_Work request:_ Each line of the data below that carries the word "rest" needs to be copied.

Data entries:
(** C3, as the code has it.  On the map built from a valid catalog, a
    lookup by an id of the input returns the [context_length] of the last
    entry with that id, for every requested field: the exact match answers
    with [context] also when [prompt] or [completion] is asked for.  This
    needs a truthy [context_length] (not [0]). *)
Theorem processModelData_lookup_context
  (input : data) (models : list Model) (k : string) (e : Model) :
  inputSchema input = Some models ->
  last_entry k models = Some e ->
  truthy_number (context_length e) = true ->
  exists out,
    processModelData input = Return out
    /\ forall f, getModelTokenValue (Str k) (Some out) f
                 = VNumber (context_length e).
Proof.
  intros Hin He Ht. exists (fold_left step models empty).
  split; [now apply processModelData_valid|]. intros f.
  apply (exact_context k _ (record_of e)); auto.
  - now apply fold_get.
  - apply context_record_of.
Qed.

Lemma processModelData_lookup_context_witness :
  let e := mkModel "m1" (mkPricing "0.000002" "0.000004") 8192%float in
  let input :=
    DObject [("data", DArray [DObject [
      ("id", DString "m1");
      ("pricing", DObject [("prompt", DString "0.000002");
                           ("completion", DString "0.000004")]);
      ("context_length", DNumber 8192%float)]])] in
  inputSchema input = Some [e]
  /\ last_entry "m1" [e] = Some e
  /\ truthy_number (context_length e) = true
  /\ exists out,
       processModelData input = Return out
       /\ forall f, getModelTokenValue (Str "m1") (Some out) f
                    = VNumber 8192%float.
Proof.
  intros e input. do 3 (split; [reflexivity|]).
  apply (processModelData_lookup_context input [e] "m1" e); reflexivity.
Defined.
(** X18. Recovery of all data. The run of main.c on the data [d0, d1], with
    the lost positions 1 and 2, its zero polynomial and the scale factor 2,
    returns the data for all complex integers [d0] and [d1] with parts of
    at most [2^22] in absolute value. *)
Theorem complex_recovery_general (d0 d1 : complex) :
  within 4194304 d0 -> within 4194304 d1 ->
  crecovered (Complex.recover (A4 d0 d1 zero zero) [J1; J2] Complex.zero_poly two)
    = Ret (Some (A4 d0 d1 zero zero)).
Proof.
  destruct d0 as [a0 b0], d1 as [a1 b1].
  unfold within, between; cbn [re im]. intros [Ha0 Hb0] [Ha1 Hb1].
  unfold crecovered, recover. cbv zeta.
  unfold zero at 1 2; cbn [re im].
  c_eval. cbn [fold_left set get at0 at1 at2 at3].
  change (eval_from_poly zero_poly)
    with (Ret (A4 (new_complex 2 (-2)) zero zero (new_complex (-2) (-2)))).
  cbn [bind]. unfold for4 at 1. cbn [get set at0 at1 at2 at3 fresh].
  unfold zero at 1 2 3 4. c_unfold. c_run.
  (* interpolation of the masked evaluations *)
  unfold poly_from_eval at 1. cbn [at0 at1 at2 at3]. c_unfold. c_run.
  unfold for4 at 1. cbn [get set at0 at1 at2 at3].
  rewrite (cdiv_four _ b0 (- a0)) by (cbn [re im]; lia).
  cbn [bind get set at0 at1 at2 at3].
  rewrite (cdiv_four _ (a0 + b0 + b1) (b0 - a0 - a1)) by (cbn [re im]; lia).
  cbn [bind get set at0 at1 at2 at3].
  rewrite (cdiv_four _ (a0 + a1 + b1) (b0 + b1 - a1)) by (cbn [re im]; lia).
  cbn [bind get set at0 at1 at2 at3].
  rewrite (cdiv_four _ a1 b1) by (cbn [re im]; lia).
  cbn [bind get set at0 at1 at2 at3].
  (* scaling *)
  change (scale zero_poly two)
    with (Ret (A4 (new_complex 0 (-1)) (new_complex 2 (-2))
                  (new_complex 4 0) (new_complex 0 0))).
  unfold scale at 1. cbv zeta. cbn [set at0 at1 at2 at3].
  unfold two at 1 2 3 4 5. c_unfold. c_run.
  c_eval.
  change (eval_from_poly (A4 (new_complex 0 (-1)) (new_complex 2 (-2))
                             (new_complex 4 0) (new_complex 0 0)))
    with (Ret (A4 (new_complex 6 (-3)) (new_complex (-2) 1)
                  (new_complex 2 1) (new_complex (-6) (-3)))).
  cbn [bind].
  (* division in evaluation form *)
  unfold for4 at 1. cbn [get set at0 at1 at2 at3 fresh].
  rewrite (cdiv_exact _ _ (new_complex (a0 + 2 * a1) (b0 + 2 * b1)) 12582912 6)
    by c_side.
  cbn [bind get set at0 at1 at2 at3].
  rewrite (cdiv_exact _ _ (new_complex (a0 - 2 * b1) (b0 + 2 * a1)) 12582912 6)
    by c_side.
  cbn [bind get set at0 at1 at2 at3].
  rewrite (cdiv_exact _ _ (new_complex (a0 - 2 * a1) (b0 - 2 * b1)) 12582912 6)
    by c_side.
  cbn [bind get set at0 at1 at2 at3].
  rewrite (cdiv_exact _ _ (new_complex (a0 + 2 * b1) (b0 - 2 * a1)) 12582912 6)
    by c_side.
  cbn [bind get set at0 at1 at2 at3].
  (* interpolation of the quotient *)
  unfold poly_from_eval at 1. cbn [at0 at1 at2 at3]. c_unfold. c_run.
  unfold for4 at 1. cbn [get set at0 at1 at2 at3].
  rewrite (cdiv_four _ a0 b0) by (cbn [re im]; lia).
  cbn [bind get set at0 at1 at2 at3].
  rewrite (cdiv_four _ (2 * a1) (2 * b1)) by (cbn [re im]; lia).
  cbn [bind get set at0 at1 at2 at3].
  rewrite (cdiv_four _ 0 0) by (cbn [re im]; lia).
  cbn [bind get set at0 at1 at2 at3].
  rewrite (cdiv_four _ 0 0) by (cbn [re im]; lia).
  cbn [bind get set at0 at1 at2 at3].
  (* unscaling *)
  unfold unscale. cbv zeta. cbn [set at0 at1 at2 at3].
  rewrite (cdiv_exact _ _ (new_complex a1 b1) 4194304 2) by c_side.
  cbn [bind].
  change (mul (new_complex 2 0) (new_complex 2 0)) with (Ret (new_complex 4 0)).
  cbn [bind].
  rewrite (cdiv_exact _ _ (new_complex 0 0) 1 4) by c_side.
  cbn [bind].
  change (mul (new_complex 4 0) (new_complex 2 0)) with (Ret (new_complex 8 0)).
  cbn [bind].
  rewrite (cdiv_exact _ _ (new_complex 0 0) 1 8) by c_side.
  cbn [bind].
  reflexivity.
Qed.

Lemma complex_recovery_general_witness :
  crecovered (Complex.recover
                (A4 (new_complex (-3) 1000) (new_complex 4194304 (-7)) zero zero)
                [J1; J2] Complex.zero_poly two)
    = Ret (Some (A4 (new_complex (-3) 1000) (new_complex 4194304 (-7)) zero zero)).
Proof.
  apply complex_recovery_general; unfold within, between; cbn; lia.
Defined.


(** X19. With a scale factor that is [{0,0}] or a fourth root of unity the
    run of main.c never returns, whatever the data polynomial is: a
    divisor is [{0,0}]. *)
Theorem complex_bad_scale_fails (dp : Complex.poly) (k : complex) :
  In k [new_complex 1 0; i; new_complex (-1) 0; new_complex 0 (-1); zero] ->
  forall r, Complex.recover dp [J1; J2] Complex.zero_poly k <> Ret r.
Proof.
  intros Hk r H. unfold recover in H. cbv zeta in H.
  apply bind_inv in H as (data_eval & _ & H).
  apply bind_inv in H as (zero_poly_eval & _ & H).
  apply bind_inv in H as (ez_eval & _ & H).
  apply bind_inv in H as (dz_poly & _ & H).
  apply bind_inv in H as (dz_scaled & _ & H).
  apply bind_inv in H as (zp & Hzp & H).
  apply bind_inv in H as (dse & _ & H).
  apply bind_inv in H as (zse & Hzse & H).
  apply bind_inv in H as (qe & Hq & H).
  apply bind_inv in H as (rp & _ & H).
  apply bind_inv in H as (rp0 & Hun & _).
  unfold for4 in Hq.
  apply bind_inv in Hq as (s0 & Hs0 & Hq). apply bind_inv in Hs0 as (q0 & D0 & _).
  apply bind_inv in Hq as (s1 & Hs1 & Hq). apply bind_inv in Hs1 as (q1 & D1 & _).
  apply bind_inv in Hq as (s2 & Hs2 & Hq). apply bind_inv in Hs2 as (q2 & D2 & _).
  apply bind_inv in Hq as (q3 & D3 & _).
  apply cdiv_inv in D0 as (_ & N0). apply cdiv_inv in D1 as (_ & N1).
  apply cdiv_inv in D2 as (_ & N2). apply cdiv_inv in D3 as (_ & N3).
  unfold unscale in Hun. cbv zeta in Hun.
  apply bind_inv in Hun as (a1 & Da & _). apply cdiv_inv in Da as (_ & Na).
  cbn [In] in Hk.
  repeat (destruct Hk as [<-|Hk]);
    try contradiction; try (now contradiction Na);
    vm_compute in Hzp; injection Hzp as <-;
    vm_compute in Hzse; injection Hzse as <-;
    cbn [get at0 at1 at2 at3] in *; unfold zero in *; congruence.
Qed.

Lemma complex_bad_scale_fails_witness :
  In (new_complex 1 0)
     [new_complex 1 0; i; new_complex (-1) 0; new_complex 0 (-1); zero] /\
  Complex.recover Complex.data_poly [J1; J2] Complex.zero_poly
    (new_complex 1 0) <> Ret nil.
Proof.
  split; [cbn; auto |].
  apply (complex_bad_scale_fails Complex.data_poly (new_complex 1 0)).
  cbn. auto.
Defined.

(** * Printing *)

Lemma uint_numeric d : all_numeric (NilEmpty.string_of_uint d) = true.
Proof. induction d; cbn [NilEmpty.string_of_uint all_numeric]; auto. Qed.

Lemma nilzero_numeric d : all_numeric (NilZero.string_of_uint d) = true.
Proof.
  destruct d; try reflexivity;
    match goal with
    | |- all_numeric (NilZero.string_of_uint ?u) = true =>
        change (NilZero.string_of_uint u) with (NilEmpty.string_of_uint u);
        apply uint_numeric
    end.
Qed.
...
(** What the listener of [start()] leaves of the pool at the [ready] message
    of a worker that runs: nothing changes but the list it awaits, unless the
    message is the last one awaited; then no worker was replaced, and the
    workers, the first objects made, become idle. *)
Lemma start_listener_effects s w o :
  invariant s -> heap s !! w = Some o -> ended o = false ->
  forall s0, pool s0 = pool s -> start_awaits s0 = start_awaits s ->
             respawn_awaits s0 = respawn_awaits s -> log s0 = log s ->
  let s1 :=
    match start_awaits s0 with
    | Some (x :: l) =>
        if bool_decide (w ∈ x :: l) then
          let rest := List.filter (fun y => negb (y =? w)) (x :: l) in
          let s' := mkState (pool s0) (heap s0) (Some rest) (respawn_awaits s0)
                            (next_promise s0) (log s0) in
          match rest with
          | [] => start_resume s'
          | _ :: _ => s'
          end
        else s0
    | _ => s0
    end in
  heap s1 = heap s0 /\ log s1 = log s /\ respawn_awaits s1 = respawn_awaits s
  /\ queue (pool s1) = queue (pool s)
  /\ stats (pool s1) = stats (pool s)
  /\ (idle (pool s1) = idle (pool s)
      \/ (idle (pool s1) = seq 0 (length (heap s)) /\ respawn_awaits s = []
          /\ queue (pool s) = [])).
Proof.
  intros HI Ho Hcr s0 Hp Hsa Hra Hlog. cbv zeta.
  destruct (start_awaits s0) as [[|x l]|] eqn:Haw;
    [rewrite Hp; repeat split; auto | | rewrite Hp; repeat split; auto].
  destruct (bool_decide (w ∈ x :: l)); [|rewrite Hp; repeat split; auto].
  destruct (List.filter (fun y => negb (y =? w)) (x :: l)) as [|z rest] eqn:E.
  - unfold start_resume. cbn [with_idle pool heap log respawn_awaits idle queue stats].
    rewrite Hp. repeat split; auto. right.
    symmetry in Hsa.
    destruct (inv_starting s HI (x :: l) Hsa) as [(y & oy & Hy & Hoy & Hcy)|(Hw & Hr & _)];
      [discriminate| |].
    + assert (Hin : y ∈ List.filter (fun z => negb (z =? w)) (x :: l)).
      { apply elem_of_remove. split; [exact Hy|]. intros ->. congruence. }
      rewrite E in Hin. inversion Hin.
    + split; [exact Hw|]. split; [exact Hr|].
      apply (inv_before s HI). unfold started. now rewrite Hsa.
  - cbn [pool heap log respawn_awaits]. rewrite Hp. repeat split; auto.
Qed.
---
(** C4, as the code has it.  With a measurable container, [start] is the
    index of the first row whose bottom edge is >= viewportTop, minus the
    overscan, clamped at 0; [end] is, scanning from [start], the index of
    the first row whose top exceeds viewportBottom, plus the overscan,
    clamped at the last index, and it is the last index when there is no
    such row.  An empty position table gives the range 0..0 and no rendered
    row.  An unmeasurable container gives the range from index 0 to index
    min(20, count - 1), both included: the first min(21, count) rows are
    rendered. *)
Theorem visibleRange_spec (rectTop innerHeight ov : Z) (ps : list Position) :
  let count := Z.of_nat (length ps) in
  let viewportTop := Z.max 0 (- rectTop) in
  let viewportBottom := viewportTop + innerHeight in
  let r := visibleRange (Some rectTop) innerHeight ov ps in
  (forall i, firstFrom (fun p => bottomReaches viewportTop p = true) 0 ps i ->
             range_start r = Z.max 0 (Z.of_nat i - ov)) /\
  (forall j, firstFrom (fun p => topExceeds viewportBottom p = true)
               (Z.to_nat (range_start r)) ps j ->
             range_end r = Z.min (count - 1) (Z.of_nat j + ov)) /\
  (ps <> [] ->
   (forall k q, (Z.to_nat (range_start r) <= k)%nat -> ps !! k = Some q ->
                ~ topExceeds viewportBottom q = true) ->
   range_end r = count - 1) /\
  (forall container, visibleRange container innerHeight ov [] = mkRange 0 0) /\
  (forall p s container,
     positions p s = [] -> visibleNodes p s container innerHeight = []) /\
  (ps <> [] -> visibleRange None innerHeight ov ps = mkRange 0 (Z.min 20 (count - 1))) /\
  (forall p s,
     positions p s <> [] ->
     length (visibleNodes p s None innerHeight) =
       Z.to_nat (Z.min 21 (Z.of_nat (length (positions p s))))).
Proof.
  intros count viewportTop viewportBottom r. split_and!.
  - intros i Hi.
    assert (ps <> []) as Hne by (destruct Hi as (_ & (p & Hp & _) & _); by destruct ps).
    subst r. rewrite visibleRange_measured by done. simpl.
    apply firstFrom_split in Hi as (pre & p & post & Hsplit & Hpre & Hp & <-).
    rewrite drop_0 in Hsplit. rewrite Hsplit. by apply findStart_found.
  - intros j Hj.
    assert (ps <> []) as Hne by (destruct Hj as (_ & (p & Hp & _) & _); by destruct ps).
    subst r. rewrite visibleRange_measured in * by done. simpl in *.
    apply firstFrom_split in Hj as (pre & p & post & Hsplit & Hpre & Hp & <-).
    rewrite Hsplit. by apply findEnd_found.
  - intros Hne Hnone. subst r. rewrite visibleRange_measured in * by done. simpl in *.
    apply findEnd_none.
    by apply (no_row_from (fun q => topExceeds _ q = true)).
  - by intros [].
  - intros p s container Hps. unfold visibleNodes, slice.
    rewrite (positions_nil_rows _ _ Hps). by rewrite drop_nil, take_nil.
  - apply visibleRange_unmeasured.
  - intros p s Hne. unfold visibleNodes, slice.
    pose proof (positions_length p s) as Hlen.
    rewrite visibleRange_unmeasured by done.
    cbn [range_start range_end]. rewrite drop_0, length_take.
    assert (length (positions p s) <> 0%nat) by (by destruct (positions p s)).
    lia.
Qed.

_Exercise output:_
          let rest := List.filter (fun y => negb (y =? w)) (x :: l) in
          let s' := mkState (pool s0) (heap s0) (Some rest) (respawn_awaits s0)
          match rest with
  destruct (List.filter (fun y => negb (y =? w)) (x :: l)) as [|z rest] eqn:E.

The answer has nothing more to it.